A Cost-Analysis of an Interdisciplinary Pediatric Chronic Pain Clinic
Published in: The Journal of Pain [Epub October 2017]. doi: 10.1016/j.jpain.2017.09.008
Posted on RAND.org on December 14, 2017
Chronic pain is characterized by high rates of functional impairment, health care utilization, and associated costs. Research supports the use of comprehensive, interdisciplinary treatment approaches. However, many hospitals hesitate to offer this full range of services, especially to Medi-Cal/Medicaid patients whose services are reimbursed at low rates. This cost analysis examines the effect on hospital and insurance costs of patients' enrollment in an interdisciplinary pediatric pain clinic, which includes medication management, psychotherapy, biofeedback, acupuncture, and massage.

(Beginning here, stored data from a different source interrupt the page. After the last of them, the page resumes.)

(* ===== verification/ConfigTree.v ===== *)
(** * Configuration trees: parsing, comparing and restoring FortiOS
    (src/app/modules/backup/restore/config_tree.py)

    A [Node] keeps its children in an ordered dictionary, here a list of pairs
    with the dictionary's operations.  The mutable stack of the parser is the
    path from the root to the open scope; each element of the stack is the
    node at a prefix of it.  The separator of titles is outside the modelled
    characters: a title is the list of its parts. *)
From S2P Require Import Prelude PyStr.

(** ** Nodes *)
Inductive node : Type := Node { line : pystr; children : list (pystr * node) }.

(** [dict.get], assignment to a key, [dict.pop]. *)
Fixpoint get (k : pystr) (cs : list (pystr * node)) : option node :=
  match cs with
  | [] => None
  | (k', c) :: cs => if bool_decide (k' = k) then Some c else get k cs
  end.
Fixpoint put (k : pystr) (n : node) (cs : list (pystr * node)) : list (pystr * node) :=
  match cs with
  | [] => [(k, n)]
  | (k', c) :: cs => if bool_decide (k' = k) then (k', n) :: cs else (k', c) :: put k n cs
  end.
Fixpoint del (k : pystr) (cs : list (pystr * node)) : list (pystr * node) :=
  match cs with
  | [] => []
  | (k', c) :: cs => if bool_decide (k' = k) then cs else (k', c) :: del k cs
  end.
Definition defaults (q : list pystr) : list (pystr * node) :=
  match q with
  | [c] => if bool_decide (c = py "config system global")
           then [(py "set admintimeout", Node (py "set admintimeout 5") [])] else []
  | [c; e] => if bool_decide (c = py "config firewall policy") && is_edit e
              then [(py "set logtraffic", Node (py "set logtraffic utm") [])] else []
  | _ => []
  end.
Lemma defaults_keys p : NoDup (keys (defaults p)).
Proof.
  destruct p as [|c [|e [|? ?]]]; simpl; try apply base.NoDup_nil_2.
  - destruct (bool_decide _); [apply list.NoDup_singleton|apply base.NoDup_nil_2].
  - destruct (_ && _); [apply list.NoDup_singleton|apply base.NoDup_nil_2].
Qed.
Lemma defaults_set p k c : (k, c) ∈ defaults p -> set_child k c.
Proof.
  destruct p as [|d [|e [|? ?]]]; simpl; try by intros ?%elem_of_nil.
  - destruct (bool_decide _); [|by intros ?%elem_of_nil]. intros [= -> ->]%list_elem_of_singleton.
    exists (py "admintimeout"), (py " 5"). split_and!; reflexivity.
  - destruct (_ && _); [|by intros ?%elem_of_nil]. intros [= -> ->]%list_elem_of_singleton.
    exists (py "logtraffic"), (py " utm"). split_and!; reflexivity.
Qed.
#[export] Instance cli : Cli Toy.device := Toy.cli defaults.
#[export] Instance forti : FortiCli Toy.device :=
  Toy.forti_cli defaults defaults_keys (fun p k c Hin => or_introl (defaults_set p k c Hin)).
(** [str.encode()] of a character up to code point 255, and
    [base64.b64encode]. *)
Definition utf8 (c : ascii) : list byte :=
  if ord c <? 128 then [ord c] else [Z.lor 192 (Z.shiftr (ord c) 6); Z.lor 128 (Z.land (ord c) 63)].
Definition encode (s : pystr) : list byte := flat_map utf8 s.
Definition std64 (c : ascii) : ascii :=
  if bool_decide (c = "-"%char) then "+"%char else if bool_decide (c = "_"%char) then "/"%char else c.
Definition b64 (content : pystr) : pystr := map std64 (b64encode (encode content)) ++ padding (length (encode content)).
Definition write_command (path content : pystr) : pystr :=
  let tmp := path ++ py ".ngcorion-restore" in
  py "printf %s " ++ q (b64 content) ++ py " | base64 -d > " ++ q tmp ++ py " && "
  ++ py "if [ -e " ++ q path ++ py " ]; then cat " ++ q tmp ++ py " > " ++ q path ++ py " && rm -f " ++ q tmp ++ py "; "
  ++ py "else mv " ++ q tmp ++ py " " ++ q path ++ py " && chmod 644 " ++ q path ++ py "; fi".
Definition remove_command (path : pystr) : pystr := py "rm -f " ++ q path.
Definition arm_timer_command (workdir : pystr) (minutes : Z) (revert : pystr) : pystr :=
  let body := py "sleep " ++ str_of_int (minutes * 60) ++ py "; " ++ revert in
  py "printf %s " ++ q body ++ py " > " ++ q (revert_sh workdir) ++ py " && "
  ++ py "nohup sh " ++ q (revert_sh workdir) ++ py " >/dev/null 2>&1 & echo $!".
(** [int(pid)] raises a ValueError on digits that are not decimal; those are
    the superscripts of [str.isdigit]. *)
Definition disarm_command (pid : option pystr) (workdir : pystr) : res value_error pystr :=
  let rest := py "rm -rf " ++ q workdir in
  match pid with
  | Some ((_ :: _) as s) =>
      if forallb py_isdigit s then
        match py_int s with
        | Some n => Ok (py "kill " ++ str_of_int n ++ py " 2>/dev/null; pkill -P " ++ str_of_int n ++ py " 2>/dev/null; " ++ rest)
        | None => Raise (ValueError (py "invalid literal for int() with base 10: '" ++ s ++ py "'"))
        end
      else Ok rest
  | _ => Ok rest
  end.
(* ===== verification/Risk.v ===== *)
(** * Management-access risks of a restore (src/app/modules/backup/restore/risk.py)

    Which changes touch the access the restore itself uses, and whether the
    restored configuration provably shuts it out.  IPv4 addresses and networks
    are read as Python's ipaddress does; its IPv6 half is an argument. *)
From S2P Require Import Prelude PyStr ConfigTree CiscoTree FileBundle.

Inductive severity : Type := Warning | Lockout.
Record risk : Type := Risk { severity_of : severity; risk_message : pystr }.
Definition is_lockout (r : risk) : bool := match severity_of r with Lockout => true | Warning => false end.

(** ** Flagged lines *)
(** A section's title as text; the separator between the parts of a path is
    no part of any pattern, so that a plain one stands for it here. *)
Definition title_text (parts : list pystr) : pystr :=
  match parts with [] => py "(top level)" | _ => join (py " > ") parts end.
Definition _flagged_lines (d : ConfigDiff) (matches : pystr -> bool) : nat :=
  length (flat_map (fun s => List.filter (fun l => is_change l && (matches (title_text (title s)) || matches (strip (d_text l)))) (lines s))
                   (sections d)).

Retrospective hospital billing data (inpatient/emergency department/outpatient visits, and associated costs/reimbursement) from 191 consecutively enrolled Medi-Cal/Medicaid pediatric patients with chronic pain were used to compare 1-year costs before initiating pain clinic services with costs 1 year after. Pain clinic patients had significantly fewer emergency department visits, fewer inpatient stays, and lower associated billing, compared with the year before without interdisciplinary pain management services. Cost savings to the hospital of $36,228 per patient per year and to insurance of $11,482 per patient per year were found even after pain clinic service billing was included. Analyses of pre-pain clinic costs indicate that these cost reductions were likely because of clinic participation. Findings provide economic support for the use of interdisciplinary care to treat pediatric chronic pain on an outpatient basis from a hospital and insurance perspective. This article presents a cost analysis of an interdisciplinary pediatric pain outpatient clinic. Findings support the incorporation of a comprehensive treatment approach that can reduce costs from a hospital and insurance perspective over the course of just 1 year.